I can sustain 26mpg Pure highway. (75 cruise)

If thats the best argument your dad has against you, your probably in good shape.

~Lap


----------



## 05BAADGOAT (Jan 10, 2008)

simple if you get a 04 stick you will save in gas with the ls1 cuz it goes first to fourth thing, auto is about 2 to 3 miles less saver in gas, go with the ls2 gets 19mpg in town highway about 23 to 25 depending on stick or auto, think where you live if it snows you be better off parking the car cuz you never get higher than 10 mph, always warm and dont haul anything big cuz gto have no trunk than the car be better off, your parnets don't want you to kill yourself


----------



## Aramz06 (Mar 2, 2008)

To be honost, I'd say if your not seriously commited to getting a GTO, maybe you shouldnt do it becuase your going to be driving so much daily. The gas prices are only getting higher. *IF* you can settle for something else, I'd say go for it. I was in the same situation as you, But I was willing to only settle for a C5 Corvette or an 05-06 GTO. So if you really want the GTO, do it and you wont even look back I dont get as good gas mileage since im almost never on the freeways, But when I'm in the drivers seat I can care less about gas.
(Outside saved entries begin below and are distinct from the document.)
(** * The roller-coaster animation service (animation.service.ts)

    A shallow embedding of [AnimationService]: the parametric path
    generator with its two closure-captured scratch vectors, the per-frame
    motion update (progress, velocity, camera and vehicle placement) and
    the teardown.

    Numbers.  JavaScript numbers are IEEE-754 doubles.  They are modelled
    as exact reals extended with the two infinities and NaN: rounding and
    overflow are idealised away, signed zeros are identified, and the
    special values arise exactly where exact arithmetic is undefined
    (division by zero, square root of a negative number, infinity minus
    infinity, zero times infinity, remainder by zero).

    three.js.  [Vector3] and [Matrix4.makeBasis] follow the three.js
    sources ([normalize] is [divideScalar(length() || 1)], [divideScalar s]
    is [multiplyScalar(1 / s)]).  The camera keeps the position it was
    given and the last argument of [lookAt]; the vehicle keeps its position
    and the basis matrix handed to [rotation.setFromRotationMatrix]. *)

From Stdlib Require Import Reals Lra Lia ZArith List Bool String.
Import ListNotations.

(* ================================================================== *)
(** * JavaScript numbers *)
(* ================================================================== *)

Module JS.

Local Open Scope R_scope.

Inductive num : Type :=
| Fin (r : R)
| Inf (positive : bool)
| NaN.

Definition finite (a : num) : Prop :=
  match a with Fin _ => True | _ => False end.

Definition Rsign_pos (r : R) : bool :=
  if Rlt_dec 0 r then true else false.

Definition neg (a : num) : num :=
  match a with
  | Fin r => Fin (- r)
  | Inf s => Inf (negb s)
  | NaN => NaN
  end.

Definition add (a b : num) : num :=
  match a, b with
  | NaN, _ | _, NaN => NaN
  | Fin r1, Fin r2 => Fin (r1 + r2)
  | Fin _, Inf s | Inf s, Fin _ => Inf s
  | Inf s1, Inf s2 => if Bool.eqb s1 s2 then Inf s1 else NaN
  end.

Definition sub (a b : num) : num := add a (neg b).

Definition mul (a b : num) : num :=
  match a, b with
  | NaN, _ | _, NaN => NaN
  | Fin r1, Fin r2 => Fin (r1 * r2)
  | Fin r, Inf s | Inf s, Fin r =>
      if Req_dec_T r 0 then NaN
      else Inf (if Rsign_pos r then s else negb s)
  | Inf s1, Inf s2 => Inf (Bool.eqb s1 s2)
  end.

Definition div (a b : num) : num :=
  match a, b with
  | NaN, _ | _, NaN => NaN
  | Fin r1, Fin r2 =>
      if Req_dec_T r2 0
      then (if Req_dec_T r1 0 then NaN else Inf (Rsign_pos r1))
      else Fin (r1 / r2)
  | Fin _, Inf _ => Fin 0
  | Inf s, Fin r => Inf (if Rlt_dec r 0 then negb s else s)
  | Inf _, Inf _ => NaN
  end.

(** Truncation toward zero, as in the definition of [%]. *)
Definition Rtrunc (r : R) : Z :=
  if Rle_dec 0 r then Int_part r else (- Int_part (- r))%Z.

(** [a % b]: the remainder has the sign of the dividend. *)
Definition rem (a b : num) : num :=
  match a, b with
  | NaN, _ | _, NaN => NaN
  | Inf _, _ => NaN
  | Fin r, Inf _ => Fin r
  | Fin r1, Fin r2 =>
      if Req_dec_T r2 0 then NaN
      else Fin (r1 - r2 * IZR (Rtrunc (r1 / r2)))
  end.

Definition Math_sqrt (a : num) : num :=
  match a with
  | Fin r => if Rlt_dec r 0 then NaN else Fin (sqrt r)
  | Inf true => Inf true
  | Inf false => NaN
  | NaN => NaN
  end.

Definition Math_sin (a : num) : num :=
  match a with Fin r => Fin (sin r) | _ => NaN end.

Definition Math_cos (a : num) : num :=
  match a with Fin r => Fin (cos r) | _ => NaN end.

Definition Math_max (a b : num) : num :=
  match a, b with
  | NaN, _ | _, NaN => NaN
  | Inf true, _ | _, Inf true => Inf true
  | Inf false, c | c, Inf false => c
  | Fin r1, Fin r2 => Fin (Rmax r1 r2)
  end.

Definition Math_min (a b : num) : num :=
  match a, b with
  | NaN, _ | _, NaN => NaN
  | Inf false, _ | _, Inf false => Inf false
  | Inf true, c | c, Inf true => c
  | Fin r1, Fin r2 => Fin (Rmin r1 r2)
  end.

(** Truthiness of a number: 0 and NaN are falsy. *)
Definition truthy (a : num) : bool :=
  match a with
  | Fin r => if Req_dec_T r 0 then false else true
  | Inf _ => true
  | NaN => false
  end.

(** [a || b] on numbers. *)
Definition lor (a b : num) : num := if truthy a then a else b.

Definition Math_PI : num := Fin PI.

(** The order on numbers: every comparison with NaN is false. *)
Definition lt (a b : num) : Prop :=
  match a, b with
  | NaN, _ | _, NaN => False
  | Fin r1, Fin r2 => r1 < r2
  | Inf p, Fin _ => p = false
  | Fin _, Inf p => p = true
  | Inf p1, Inf p2 => p1 = false /\ p2 = true
  end.

Definition le (a b : num) : Prop :=
  match a, b with
  | NaN, _ | _, NaN => False
  | Fin r1, Fin r2 => r1 <= r2
  | Inf p, Fin _ => p = false
  | Fin _, Inf p => p = true
  | Inf p1, Inf p2 => p1 = false \/ p2 = true
  end.

End JS.

Import JS.
Coercion Fin : R >-> num.

Declare Scope js_scope.
Delimit Scope js_scope with js.
Bind Scope js_scope with num.
Notation "a + b" := (add a b) : js_scope.
Notation "a - b" := (sub a b) : js_scope.
Notation "a * b" := (mul a b) : js_scope.
Notation "a / b" := (div a b) : js_scope.
Notation "- a" := (neg a) : js_scope.
Notation "a 'mod' b" := (rem a b) (at level 40, no associativity) : js_scope.
Notation "a || b" := (lor a b) : js_scope.
Notation "a < b" := (lt a b) : js_scope.
Notation "a <= b" := (le a b) : js_scope.
Notation "a <= b < c" := (le a b /\ lt b c) : js_scope.
Notation "a <= b <= c" := (le a b /\ le b c) : js_scope.

(* ================================================================== *)
(** * THREE.Vector3 and Matrix4.makeBasis *)
(* ================================================================== *)

Module THREE.

Record Vector3 : Type := mkVector3 { x : num; y : num; z : num }.

(** [new THREE.Vector3()] *)
Definition newVector3 : Vector3 := mkVector3 0%R 0%R 0%R.

Definition set (_ : Vector3) (a b c : num) : Vector3 := mkVector3 a b c.
Definition copy (_ v : Vector3) : Vector3 := mkVector3 (x v) (y v) (z v).
Definition clone (v : Vector3) : Vector3 := mkVector3 (x v) (y v) (z v).

Definition addV (u v : Vector3) : Vector3 :=
  mkVector3 (x u + x v)%js (y u + y v)%js (z u + z v)%js.

Definition subV (u v : Vector3) : Vector3 :=
  mkVector3 (x u - x v)%js (y u - y v)%js (z u - z v)%js.

Definition multiplyScalar (v : Vector3) (s : num) : Vector3 :=
  mkVector3 (x v * s)%js (y v * s)%js (z v * s)%js.

Definition divideScalar (v : Vector3) (s : num) : Vector3 :=
  multiplyScalar v (Fin 1 / s)%js.
(** The capture of the status pattern, when there is one, begins with the
    backslash the pattern spells. *)
Lemma match_http_status_capture m cap :
  match_http_status m = Some cap -> exists ds, cap = String "\" ds.
Proof.
  induction m as [|a m IH]; cbn [match_http_status]; [discriminate|].
  destruct (String.prefix "HTTP \d" (String a m)).
  - intros [= <-]. unfold String.append. eauto.
  - exact IH.
Qed.

Lemma parseInt_backslash ds : parseInt (String "\" ds) = None.
Proof. reflexivity. Qed.

Lemma http_message_not_builtin m :
  String.prefix "HTTP " m = true ->
  String.eqb m "Request timeout" = false /\ String.eqb m "Failed to fetch" = false.
Proof.
  destruct m as [|a m]; [discriminate|].
  cbn [String.prefix]. destruct (ascii_dec "H" a) as [<-|]; [|discriminate].
  intros _. split; reflexivity.
Qed.

Lemma http_prefix rest : String.prefix "HTTP " ("HTTP " +:+ rest) = true.
Proof. unfold String.append. destruct rest; reflexivity. Qed.

Lemma normalizeError_http m :
  String.prefix "HTTP " m = true ->
  normalizeError (mkJsError None "" m) = mkApiError SERVER_ERROR "服务器内部错误".
Proof.
  intros Hp. unfold normalizeError. cbn [code message].
  destruct (http_message_not_builtin m Hp) as [-> ->]. rewrite Hp. cbn.
  destruct (match_http_status m) as [cap|] eqn:Hm.
  - destruct (match_http_status_capture _ _ Hm) as [ds ->]. reflexivity.
  - reflexivity.
Qed.


(** When every pass through the [try] block throws the same error, that
    error is the one [request] normalises, however many retries are made. *)
Lemma request_loop_constant_failure c net rc e fuel attempt delays lr :
  (forall k, try_once c net k rc = inl e) ->
  request_loop c net rc fuel attempt delays = Some lr ->
  result lr = inl e.
Proof.
  intros Hfail. revert attempt delays.
  induction fuel as [|fuel IH]; intros attempt delays; cbn [request_loop];
    [discriminate|].
  rewrite Hfail.
  destruct ((S attempt <=? maxRetries (config c))%nat && retryCondition (config c) e).
  - apply IH.
  - intros [= <-]. reflexivity.
Qed.

Lemma request_constant_failure c net options e :
  (forall k rc, try_once c net k rc = inl e) ->
  exists r,
    request c net options = Some r
    /\ settled r =
         Rejected (fold_left (fun e f => f e) (errorInterceptors c) (normalizeError e)).
Proof.
  intros Hfail. destruct (ApiClientFacts.request_total c net options) as [r Hr].
  exists r. split; [done|]. revert Hr. unfold request.
  match goal with
  | |- context [request_loop ?c ?n ?rc ?f ?a ?d] =>
      destruct (request_loop c n rc f a d) as [lr|] eqn:Hloop; [|done]
  end.
  rewrite (request_loop_constant_failure _ _ _ e _ _ _ _ (fun k => Hfail k _) Hloop).
  intros [= <-]. reflexivity.
Qed.

Lemma try_once_fetch_fails c net k rc o e :
  (forall rc, exists rc', run_chain (requestInterceptors c) rc = inr rc') ->
  (forall k rc, net k rc = o) ->
  performRequest o = inl e ->
  try_once c net k rc = inl e.
Proof.
  intros Hreq Hnet Hperf. unfold try_once.
  destruct (Hreq rc) as [rc' ->]. rewrite Hnet, Hperf. reflexivity.
Qed.

(** X1: an HTTP error status is never told apart.  For every response whose
    status is outside 200..299, [performRequest] throws an [Error] with the
    message "HTTP <status>: <statusText>" and no [code]; [normalizeError]
    turns it into SERVER_ERROR with the text of its [default] branch,
    whatever the status: the status pattern it uses asks for a backslash
    and letters [d] after "HTTP ", so a match, if any, does not parse as a
    number, and without a match the status is taken to be 500.  A request
    that is answered this way on every attempt is rejected with that error
    (passed through the error interceptors). *)
Theorem http_status_is_never_classified (status : Z) (statusText : string) (body : Body) :
  ok status = false ->
  exists e,
    performRequest (FetchResponds status statusText body) = inl e
    /\ normalizeError e = mkApiError SERVER_ERROR "服务器内部错误"
    /\ forall c net options,
         (forall rc, exists rc', run_chain (requestInterceptors c) rc = inr rc') ->
         (forall k rc, net k rc = FetchResponds status statusText body) ->
         exists r,
           request c net options = Some r
           /\ settled r =
                Rejected (fold_left (fun e f => f e) (errorInterceptors c)
                            (mkApiError SERVER_ERROR "服务器内部错误")).
Proof.
  intros Hok. eexists. split; [cbn [performRequest]; rewrite Hok; reflexivity|].
  assert (Hnorm : normalizeError
            (mkJsError None "" ("HTTP " +:+ pretty status +:+ ": " +:+ statusText))
          = mkApiError SERVER_ERROR "服务器内部错误").
  { apply normalizeError_http, http_prefix. }
  split; [exact Hnorm|].
  intros c net options Hreq Hnet.
  rewrite <- Hnorm. apply request_constant_failure. intros k rc.
  eapply try_once_fetch_fails; [done|done|].
  cbn [performRequest]. rewrite Hok. reflexivity.
Qed.

Lemma http_status_is_never_classified_witness :
  exists e,
    performRequest (FetchResponds 404 "Not Found" BodyNotObject) = inl e
    /\ normalizeError e = mkApiError SERVER_ERROR "服务器内部错误"
    /\ forall c net options,
         (forall rc, exists rc', run_chain (requestInterceptors c) rc = inr rc') ->
         (forall k rc, net k rc = FetchResponds 404 "Not Found" BodyNotObject) ->
         exists r,
           request c net options = Some r
           /\ settled r =
                Rejected (fold_left (fun e f => f e) (errorInterceptors c)
                            (mkApiError SERVER_ERROR "服务器内部错误")).
Proof. apply (http_status_is_never_classified 404 "Not Found" BodyNotObject). reflexivity. Defined.


Lemma or_else_nonempty a b : b <> "" -> String.eqb (or_else a b) "" = false.
Proof.
  intros Hb. unfold or_else. destruct (String.eqb a "") eqn:Ha; [|done].
  apply String.eqb_neq, Hb.
Qed.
Goodluck and update us on your car! :seeya:


----------



## SS Soldado (Feb 9, 2008)

Aramz06 said:


> To be honost, I'd say if your not seriously commited to getting a GTO, maybe you shouldnt do it becuase your going to be driving so much daily. The gas prices are only getting higher. *IF* you can settle for something else, I'd say go for it. I was in the same situation as you, But I was willing to only settle for a C5 Corvette or an 05-06 GTO. So if you really want the GTO, do it and you wont even look back I dont get as good gas mileage since im almost never on the freeways, But when I'm in the drivers seat I can care less about gas. Goodluck and update us on your car! :seeya:


FINALLY SOMEONE ELSE SAID IT.
Thats what i always been saying, "I Dont Care About Gas Prices" Then people look at me like im crazy.everyones always mad about gas prices going up..i mean it would be good if they went down, but i dont sit there and cry about the prices


----------



## macgto7004 (Jul 22, 2007)

05BAADGOAT said:


> *simple if you get a 04 stick you will save in gas with the ls1 cuz it goes first to fourth thing,*


Uh, all three years with M6 have this feature, not just the LS1.

Frosty,
As the others have said, if it's the mileage that your Dad is arguing about, it's not much of an argument, considering you are driving a gas-hog Ram.
My 04 M6 averages about 17.5mpg in normal everyday driving. That goes up to close to 24 when I take a trip and do alot of highway. The 6th gear in these cars is so low, the engine is barely turning at highway speed.
But, I will also echo what some others have said, if you are buying this car as a DD, you may wanna rethink that, especially if you live in a place that doesn't have a mild climate.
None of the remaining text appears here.